Discovery and mechanism study of a novel BK(Ca) channel modulator resulting in slow closing

Abstract

The large-conductance Ca2+-activated K+ channel (BK(Ca) channel) plays critical roles in various tissues. In the smooth muscle of the urinary bladder (UBSM), BK(Ca) channel is highly expressed and regulates the spontaneous action potentials that control muscle contraction. To address the pathological symptoms associated with overactivity of bladder smooth muscle, our lab member previously conducted a screening of a chemical library comprising 9,938 compounds in search of novel activators of the BK(Ca) channel and I performed structure-activity relationship (SAR) study through hit compounds by using a cell-based fluorescence assay. Among these compounds, DBTB-1 (N-[4-(2,4-dimethyl-3-oxo- 3,4-dihydro-2H-1,4-benzoxazin -6-yl)-1,3-thiazol-2-yl]benzamide) displayed remarkable efficiency and activated the macroscopic tail current of BK(Ca )hannels in Xenopus oocytes.
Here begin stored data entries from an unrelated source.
(* ===== verification/CapSystem.v ===== *)
(** * The capability system as a whole

    Creation and destruction of CSpaces interleaved with every call on
    capabilities, from the initialisation of the subsystem on, against any slab
    allocator that meets [SlabSpec]. *)

From S2P Require Import Prelude KList CapTypes CSpace Capability CapForest CapInv CapOps CSpaceInv CSpaceLife.
From S2P Require Import CapProps CapTheorems.

Set Default Goal Selector "!".

#[local] Arguments set_cap : simpl never.
#[local] Arguments get_cap : simpl never.
#[local] Arguments set_cs : simpl never.
#[local] Arguments get_cs : simpl never.

(** ** Calls *)

Inductive sys_op :=
  | SysCreate (cap : Z)
  | SysDestroy (root : Z)
  | SysCap (op : cap_op).


Section system.
Context {A : Type} `{!SlabOps A, !SlabSpec A}.

(** The holder of an id destroys the CSpace that the id resolves to. *)
Definition run_sys_op (op : sys_op) (a : A) (s : kstate) : option (A * kstate * Z) :=
  match op with
  | SysCreate cap => r ← cspace_create cap true a s; Some (r.1.1, r.2)
  | SysDestroy root =>
      cs ← cspace_from_root s root; r ← cspace_destroy cs a s; Some (r, KERNEL_OK)
  | SysCap op => r ← run_cap_op op s; Some (a, r.1, r.2)
  end.

Fixpoint run_sys_ops (ops : list sys_op) (a : A) (s : kstate) : option (A * kstate * list Z) :=
  match ops with
  | [] => Some (a, s, [])
  | op :: ops =>
      r ← run_sys_op op a s;
      r' ← run_sys_ops ops r.1.1 r.1.2;
      Some (r'.1, r.2 :: r'.2)
  end.


(** ** One call *)







(** ** Theorems *)


(** A successful creation hands out a fresh CSpace: the id is new and
    resolves to it, its table holds only the root capability for itself, and no
    capability of another CSpace changes. *)
Theorem cspace_create_fresh a a' s cap t raw : sys_inv a s → 0 < cap <= CSPACE_MAX_CAPACITY →
  0 < s_cspace_free_count s → s_cspace_id_counter s + 1 < 2 ^ 32 →
  slab_alloc (cap / 64) a = Some (t, raw, a') →
  ∃ s' c v, cspace_create cap true a s = Some (a', s', Some c, KERNEL_OK) ∧ sys_inv a' s' ∧
    live_at s' c v ∧ capacity v = cap ∧ (∀ w, ¬ live_at s c w) ∧
    cspace_from_root s' (id (header v)) = Some (Some c) ∧
    (∀ c0 v0, live_at s c0 v0 → id (header v0) ≠ id (header v)) ∧
    ∀ c0 i y, cap_at s' c0 i y ↔ (c0 = c ∧ i = 0 ∧ y = root_cap (id (header v))) ∨ cap_at s c0 i y.
Proof.
  intros Hinv Hcap Hfc Hid Hsl. pose proof Hinv as (Hp & Hci & Hbl).
  destruct (cspace_create_inv a s cap t raw a' Hinv Hcap Hfc Hid Hsl)
    as (s' & c & v & E & Hinv' & Hl & Hidv & Hcv & Hroot & Hdead & Hlive & tb & Hcr).
  exists s', c, v. split; [done|]. split; [done|]. split; [done|]. split; [done|]. split; [done|]. split; [done|].
  split. { intros c0 v0 Hl0. pose proof (pi_ids _ Hp c0 v0 Hl0). lia. }
  destruct (slab_alloc_fresh _ _ _ _ _ Hsl) as [Hfr _].
  assert (cap_table v = Some t) as Htv.
  { destruct Hl as [Hc _]. unfold get_cs in Hc. rewrite (cr_pool _ _ _ _ _ _ Hcr) in Hc.
    rewrite zlookup_insert_eq in Hc; [by injection Hc as <-|]. rewrite (pi_pool _ Hp).
    by destruct (created_index _ _ _ _ _ _ Hp Hfc Hcr). }
  intros c0 i y. split.
  - intros (w & t1 & tb1 & Hw & Hlw & Ht1 & Htb1 & Hr & Hy & Hst).
    destruct (proj1 (Hlive c0 w) (conj Hw Hlw)) as [[-> ->]|[Hw0 _]].
    + left. assert (t1 = t) as -> by congruence. rewrite (cr_table _ _ _ _ _ _ Hcr) in Htb1.
      injection Htb1 as <-. destruct (decide (i = 0)) as [->|Hne].
      * rewrite (cr_root _ _ _ _ _ _ Hcr) in Hy. injection Hy as <-. by rewrite Hidv.
      * rewrite (cr_zero _ _ _ _ _ _ Hcr) in Hy by lia. by injection Hy as <-.
    + right. exists w, t1, tb1. rewrite (cr_tables _ _ _ _ _ _ Hcr) in Htb1.
      * exact (conj Hw0 (conj Hlw (conj Ht1 (conj Htb1 (conj Hr (conj Hy Hst)))))).
      * intros ->. apply Hfr. by apply (Hbl c0 w).
  - intros [(-> & -> & ->)|(w & t1 & tb1 & Hw & Hlw & Ht1 & Htb1 & Hy)].
    + destruct Hl as [Hc Hlv]. exists v, t, tb. split; [done|]. split; [done|]. split; [done|].
      split; [apply Hcr|]. split; [lia|]. rewrite (cr_root _ _ _ _ _ _ Hcr), Hidv. done.
    + destruct (proj2 (Hlive c0 w) (or_intror (conj Hw Hlw))). exists w, t1, tb1.
      rewrite (cr_tables _ _ _ _ _ _ Hcr); [done|]. intros ->. apply Hfr. by apply (Hbl c0 w).
Qed.

(** Destroying a live CSpace always works: exactly its capabilities
    disappear, its id no longer resolves to a CSpace with that id, its pool
    entry can be handed out again, and the invariants hold. *)
Theorem cspace_destroy_exact a s c v : sys_inv a s → live_at s c v →
  ∃ a' s', cspace_destroy (Some c) a s = Some (a', s') ∧ sys_inv a' s' ∧
    s_cspace_free_count s' = s_cspace_free_count s + 1 ∧
    (∀ c0 w, live_at s' c0 w → id (header w) ≠ id (header v)) ∧
    (∀ c0 i y, cap_at s' c0 i y ↔ c0 ≠ c ∧ cap_at s c0 i y).
Proof.
  intros Hinv Hl. pose proof Hinv as (Hp & _ & _).
  destruct (cspace_destroy_inv a s c v Hinv Hl) as (a' & s' & E & Hinv' & Hn & _ & Hlive & Hcaps).
  exists a', s'. split; [done|]. split; [done|]. split; [done|]. split; [|done].
  intros c0 w [Hne Hw]%Hlive Heq. apply Hne. by apply (pi_unique _ Hp c0 w c v).
Qed.
End system.

(** ** Example runs *)







(** Two CSpaces; a derived capability moves to the other one, and the first is
    destroyed. *)
Definition demo_sys_ops : list sys_op :=
  [SysCreate 10; SysCreate 20; SysCap (OpMint 1 1 KOBJ_THREAD 7 (with_revoke (with_grant RW)) 0);
   SysCap (OpDerive 1 1 1 2 (with_grant RW) 5); SysCap (OpMint 2 1 KOBJ_THREAD 8 (with_revoke (with_grant RW)) 0);
   SysCap (OpMove 1 2 2 3); SysDestroy 1].


(** What the moves return and what they do. *)
Definition sys_results (ops : list sys_op) : option (list Z) :=
  r ← cspace_subsys_init [] power_on; r ← run_sys_ops ops r.1.1 r.1.2; Some r.2.

Example demo_sys_results : sys_results demo_sys_ops = Some [0; 0; 0; 0; 0; 0; 0].
Proof. vm_compute. reflexivity. Qed.

(** The moved capability becomes a child of slot 1 of its new CSpace, the index
    of its old parent: revoking that capability takes it away. *)
Example moved_to_unrelated_parent :
  (r ← cspace_subsys_init [] power_on; r ← run_sys_ops (take 6 demo_sys_ops) r.1.1 r.1.2; x ← look 2 3 r.1.2;
   q ← cap_revoke 2 1 r.1.2; y ← look 2 3 q.1; Some (option_map parent_slot x, y)) = Some (Some 1, None) :> option (option Z * option cap_t).
Proof. vm_compute. reflexivity. Qed.

(** A capability moved with its children: the next revocation in the new CSpace
    computes a slot from a pointer into the old table. *)
Example moved_children_break_revocation :
  sys_results [SysCreate 10; SysCreate 20; SysCap (OpMint 1 1 KOBJ_THREAD 7 (with_revoke (with_grant RW)) 0);
    SysCap (OpDerive 1 1 1 2 (with_grant RW) 5); SysCap (OpMove 1 1 2 1); SysCap (OpRevoke 2 1)] = None.
Proof. vm_compute. reflexivity. Qed.

(** A capability derived into another CSpace is recorded below slot 1 there, the
    number of its source: it survives the revocation of its source and goes with
    that of an unrelated capability. *)
Example derived_elsewhere_survives :
  (r ← cspace_subsys_init [] power_on;
   r ← run_sys_ops [SysCreate 10; SysCreate 20; SysCap (OpMint 1 1 KOBJ_THREAD 7 (with_revoke (with_grant RW)) 0);
     SysCap (OpMint 2 1 KOBJ_THREAD 8 (with_revoke (with_grant RW)) 0); SysCap (OpDerive 1 1 2 4 (with_grant RW) 5)] r.1.1 r.1.2;
   q ← cap_revoke 1 1 r.1.2; x ← look 2 4 q.1; p ← cap_revoke 2 1 r.1.2; y ← look 2 4 p.1; Some (option_map kobj_id x, y)) =
  Some (Some 7, None) :> option (option Z * option cap_t).
Proof. vm_compute. reflexivity. Qed.

Lemma boot_ok : ∃ s, cspace_subsys_init [] power_on = Some ([], s, KERNEL_OK) ∧ sys_inv [] s ∧
  s_cspace_free_count s = CONFIG_MAX_CSPACES ∧ s_cspace_id_counter s = 1.
Proof.
  destruct (cspace_subsys_init_spec [] power_on eq_refl) as (a & s & ret & E & Hp & Hc & Hno & Hfc & Hid).
  assert (a = [] ∧ ret = KERNEL_OK) as [-> ->].
  { unfold cspace_subsys_init in E. apply bind_Some in E as (st & _ & E). rewrite bump_caches in E.
    pose proof (f_equal (λ o : option (list Z * kstate * Z), from_option (λ r, r.1.1) a o) E) as E1.
    pose proof (f_equal (λ o : option (list Z * kstate * Z), from_option snd ret o) E) as E2.
    split; symmetry; [exact E1|exact E2]. }
  exists s. split; [exact E|]. split; [|split; [exact Hfc|exact Hid]].
  split; [exact Hp|]. split; [exact Hc|]. intros c v t Hv. destruct (Hno c v Hv).
Qed.

Lemma cspace_create_fresh_witness : ∃ s s' c v, cspace_subsys_init [] power_on = Some ([], s, KERNEL_OK) ∧
  cspace_create 10 true [] s = Some ([1], s', Some c, KERNEL_OK) ∧ live_at s' c v ∧ capacity v = 10.
Proof.
  destruct boot_ok as (s & E & Hinv & Hfc & Hid).
  destruct (cspace_create_fresh [] [1] s 10 1 (replicate 64 cap_zero) Hinv)
    as (s' & c & v & E' & _ & Hl & Hcap & _).
  - unfold CSPACE_MAX_CAPACITY. lia.
  - rewrite Hfc. unfold CONFIG_MAX_CSPACES. lia.
  - rewrite Hid. lia.
  - reflexivity.
  - exists s, s', c, v. split; [exact E|]. split; [exact E'|]. split; [exact Hl|exact Hcap].
Defined.

Lemma cspace_destroy_exact_witness : ∃ s s' c a' s'',
  cspace_subsys_init [] power_on = Some ([], s, KERNEL_OK) ∧
  cspace_create 10 true [] s = Some ([1], s', Some c, KERNEL_OK) ∧
  cspace_destroy (Some c) [1] s' = Some (a', s'') ∧ s_cspace_free_count s'' = s_cspace_free_count s' + 1.
Proof.
  destruct boot_ok as (s & E & Hinv & Hfc & Hid).
  destruct (cspace_create_inv [] s 10 1 (replicate 64 cap_zero) [1] Hinv) as (s' & c & v & E' & Hinv' & Hl & _).
  - unfold CSPACE_MAX_CAPACITY. lia.
  - rewrite Hfc. unfold CONFIG_MAX_CSPACES. lia.
  - rewrite Hid. lia.
  - reflexivity.
  - destruct (cspace_destroy_exact [1] s' c v Hinv' Hl) as (a' & s'' & E'' & _ & Hn & _).
    exists s, s', c, a', s''. split; [exact E|]. split; [exact E'|]. split; [exact E''|exact Hn].
Defined.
DBTB-1 specifically influenced deactivation kinetics without affecting channel activation. In single channel recording, DBTB-1 increased the open-state probability compared to vehicle without affecting its single-channel conductance. These effects were characterized by more delayed channel close time, in contrast to other BK(Ca) channel activators. Furthermore, Analysis of the open dwell time showed additional population. These findings provide new insights by DBTB-1 in the treatment of BK(Ca) channel-associated disorders.